'Calendar Girls' review: Madhur Bhandarkar's formula is way past its expiry date
Flashes of 'Fashion', 'Page 3' and 'Heroine' go through your mind as you watch similar scenes, background music and even camera set up, unfold on the big screen.
Film: Calendar Girls
Director: Madhur Bhandarkar
Cast: Akanksha Puri, Avani Modi, Kyra Dutt, Ruhi Singh, Satarupa Pyne, Suhel Seth, Rohit Roy, Suchitra Pillai
Rating: *
What it's about: There's a scene in Calendar Girls where Madhur Bhandarkar (playing himself) is on the phone explaining to someone that he's not making a controversial film on any scam. The scene fails miserably to evoke humour at the director whose formulas have passed their expiry date and are toxic for anyone who attempts to consume them. In fact, the biggest parody on Bhandarkar is the film itself. Calendar Girls is a two-and-half-hour long roast of the director, by the director, for his so-called audience. Taking off on Vijay Mallaya's annual calendar shoot, the film introduces us to five girls from different parts of the country (and one from Pakistan) who want to become the Priyanka Chopra and the Deepika Padukone of their generation. Name dropping happens a lot in this film, and most of those moments are awkward and embarrassing. Madhur checks off every possible trope there is- the gay designer, the cheating husband, potshots at the media, sexual objectification of women, the supposed 'inside' jokes of the industry, with appearances from his regular favourites - Rohit Roy (photographer), Suhel Seth (playing Mallya) and Suchitra Pillai (socialite) playing caricatures of themselves. After being thrown in the limelight and becoming Calendar Girls, these five individuals go through their own ordeals (prostitution, cricket scam, a failed marriage, wannabe starlet, TV news anchor) as a melancholic track plays in the background reminding us that we need to empathise with their situation. Neither funny, nor bitchy, the writing seems stuck in a loop that reminds us of a bad 90's show and even those were better!.
What's hot: The only track that worked for me was the one between the aspiring Bollywood actress and her secretary played by the brilliant Atul Parchure. Those scenes perhaps came close to the style that Madhur made his own. Tongue in cheek, witty, taking open digs at an industry obsessed with timelines on social media. If only the director had retained more of that and understood what's relevant in today's age, the film would have had a better narrative.

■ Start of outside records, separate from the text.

Definition chain_step (c : chain_state) (event : EventRecord) : result chain_state :=
  _ ← demand (sequence event =? expected_sequence c) "expected event sequence";
  _ ← demand (bool_decide (event_id event ∉ seen_event_ids c)) "duplicate event ID";
  _ ← match previous c with
      | None =>
          _ ← demand (negb (present (previous_event_hash event))) "first event has a predecessor";
          demand (bool_decide (causal_parent_ids event = [])) "first event has a causal parent"
      | Some prev =>
          h ← content_hash prev;
          _ ← demand (bool_decide (previous_event_hash event = Some h)) "broken hash chain";
          demand (bool_decide (causal_parent_ids event = [event_id prev])) "unexpected causal parents"
      end;
  Ok {| expected_sequence := expected_sequence c + 1; previous := Some event;
        seen_event_ids := {[ event_id event ]} ∪ seen_event_ids c |}.

Definition empty_chain : chain_state :=
  {| expected_sequence := 0; previous := None; seen_event_ids := ∅ |}.

Definition verify_event_chain (events : list EventRecord) : result unit :=
  _ ← foldM chain_step empty_chain events; Ok tt.

(** ** Payload readers *)

(** [payload.get(key)] *)
Definition pget (p : dict) (key : string) : json := default JNull (jget p key).

Definition _usage_from_payload (p : dict) (key : string) : result BudgetUsage :=
  match pget p key with
  | JObj o => except (as_integrity "event payload contains invalid usage") (validate_usage (JObj o))
  | _ => integrity "event payload is missing usage"
  end.

Definition _require_nonempty_string (p : dict) (key : string) : result string :=
  match pget p key with
  | JStr s => if py_strip_nonempty s then Ok s else integrity "event payload is missing a string"
  | _ => integrity "event payload is missing a string"
  end.

Definition _require_sha256 (p : dict) (key : string) : result string :=
  digest ← _require_nonempty_string p key;
  _ ← demand (is_lower_sha256 digest) "event payload has an invalid digest";
  Ok digest.

Definition _require_artifact_digest (p : dict) : result string := _require_sha256 p "sha256".

(** [f"sha256/{digest[:2]}/{digest}"] *)
Definition storage_ref_of (digest : string) : string :=
  "sha256/" +:+ str_take 2 digest +:+ "/" +:+ digest.

Definition _validate_artifact_payload (p : dict) : result unit :=
  reference ← except (as_integrity "artifact event has invalid reference metadata")
    (validate_artifact_ref
      (JObj [("media_type", pget p "media_type"); ("sha256", pget p "sha256");
             ("size_bytes", pget p "size_bytes"); ("storage_ref", pget p "storage_ref")]));
  demand (str_eqb (storage_ref reference) (storage_ref_of (sha256 reference)))
    "artifact event storage reference disagrees with its digest".

Definition _validate_creation_payload (p : dict) : result unit :=
  _ ← _require_nonempty_string p "candidate_id";
  _ ← _require_nonempty_string p "code_revision";
  _ ← _require_nonempty_string p "experiment_id";
  _ ← _require_nonempty_string p "requested_model";
  _ ← _require_nonempty_string p "task_id";
  environment_digest ← _require_nonempty_string p "environment_digest";
  _ ← demand (startswith "sha256:" environment_digest) "run.created has an invalid environment digest";
  _ ← demand (is_lower_sha256 (removeprefix "sha256:" environment_digest))
        "run.created has an invalid environment digest";
  _ ← demand match pget p "genome_hash" with
             | JNull => true | JStr g => is_lower_sha256 g | _ => false end
        "run.created has an invalid genome hash";
  _ ← demand match pget p "seed" with JInt seed => 0 <=? seed | _ => false end
        "run.created has an invalid seed";
  _ ← demand match pget p "model_parameters" with JObj _ => true | _ => false end
        "run.created has invalid model parameters";
  match pget p "budget_limits" with
  | JObj o =>
      _ ← except (as_integrity "run.created has invalid budget limits") (validate_limits (JObj o));
      Ok tt
  | _ => integrity "run.created has invalid budget limits"
  end.

(** ** Budget snapshots *)

Definition underflow (msg : string) : exn := ReplayIntegrityError msg.

Definition _apply_budget_snapshot (s : ReplayState) (p : dict) (transition : option _BudgetTransition)
    : result ReplayState :=
  used ← _usage_from_payload p "used";
  reserved ← _usage_from_payload p "reserved";
  _ ← demand (_usage_at_most (budget_used s) used) "budget usage decreased";
  _ ← match transition with
      | None =>
          demand (usage_eqb used (budget_used s) && usage_eqb reserved (budget_reserved s))
            "budget changed without a lifecycle event"
      | Some t =>
          match bt_kind t with
          | reserve =>
              expected_reserved ← _add_usage (reserved_before t) (amount t);
              demand (usage_eqb used (used_before t) && usage_eqb reserved expected_reserved)
                "model reservation snapshot does not match its maximum"
          | reconcile =>
              expected_used ← _add_usage (used_before t) (amount t);
              maximum ← of_option (ReplayIntegrityError "model response has no recorded maximum")
                          (model_request_maximum s);
              expected_reserved ← _subtract_usage underflow (reserved_before t) maximum;
              demand (usage_eqb used expected_used && usage_eqb reserved expected_reserved)
                "model reconciliation snapshot is inconsistent"
          | ambiguous_charge =>
              expected_used ← _add_usage (used_before t) (reserved_before t);
              demand (usage_eqb used expected_used && usage_eqb reserved empty_usage)
                "ambiguous request was not conservatively charged"
          end
      end;
  Ok (s <| budget_used := used |> <| budget_reserved := reserved |>).
Lemma verify_run_inv d row root : verify_run d row = Ok root →
  ∃ st evs, _load_manifest_locked d (rr_run_id row) = Ok (vr_manifest root) ∧
    _validated_state_locked d (rr_run_id row) (vr_manifest root) = Ok st ∧
    _list_events_locked d (rr_run_id row) = Ok evs ∧
    replay_events evs (is_terminal (m_status (vr_manifest root))) = Ok st ∧
    (is_terminal (m_status (vr_manifest root)) = true → terminal_reason st = m_terminal_reason (vr_manifest root)).
Proof.
  unfold verify_run. intros H. inv_ok. cbn [vr_manifest].
  match goal with V : _validated_state_locked _ _ _ = Ok ?st |- _ =>
    exists st; pose proof V as (evs & used & reserved & Hl & _ & Hr & _)%validated_state_inv end.
  exists evs. split_and!; try done.
  - destruct (is_terminal _); [|done]. open_result. rewrite Hl in *. simplify_eq.
    match goal with R : replay_events _ true = Ok _ |- _ => pose proof (replay_any _ _ _ R); congruence end.
  - intros Ht. rewrite Ht in *. by open_result.
Qed.

Lemma verified_has_run d roots id : verify_ledger d = Ok roots → has_run d id = true →
  ∃ row root, rr_run_id row = id ∧ verify_run d row = Ok root ∧ root ∈ roots.
Proof.
  unfold verify_ledger. intros H Hr. open_result.
  unfold has_run in Hr. apply existsb_exists in Hr as (row & Hin & E%String.eqb_eq).
  destruct (mapR_elem _ _ _ row H) as (root & Hv & Hroot).
  { unfold select_runs. rewrite merge_sort_Permutation. by apply list_elem_of_In. }
  by exists row, root.
Qed.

What's not: Calendar Girls suffers from the been-there-seen-that syndrome. It doesn't just last for a few scenes, but drags its dead feet till the very end. Flashes of Fashion, Page 3 and Heroine go through your mind as you watch similar scenes, background music and even camera set up, unfold on the big screen. Unfortunately, they serve as a bleak reminder of moments where the director was in his true element. The narrative and sequence of events is neither shocking nor engaging. In 2015, a bunch of women losing their marbles after entering the glamour world is hardly shocking. While Fashion and Heroine borrowed moments from the real world and became talking points, in Calendar Girls the resemblance is minimal. The cast looks extremely banal and neither of the girls shine or leave a lasting impression. In fact, after a certain point everyone just looks and talks the same. Bhandarkar's films always had good music, Calendar Girls doesn't have one track that works for its theme. Make up and styling is jarring and looks patchy in several places. Also, Madhur playing himself as a super successful director not only seems cocky but the whole effort comes across as an unintentionally hilarious gag!
What to do: Calendar Girls is Madhur Bhandarkar's weakest attempt at trying to revisit his old formula and create something interesting. Stay away.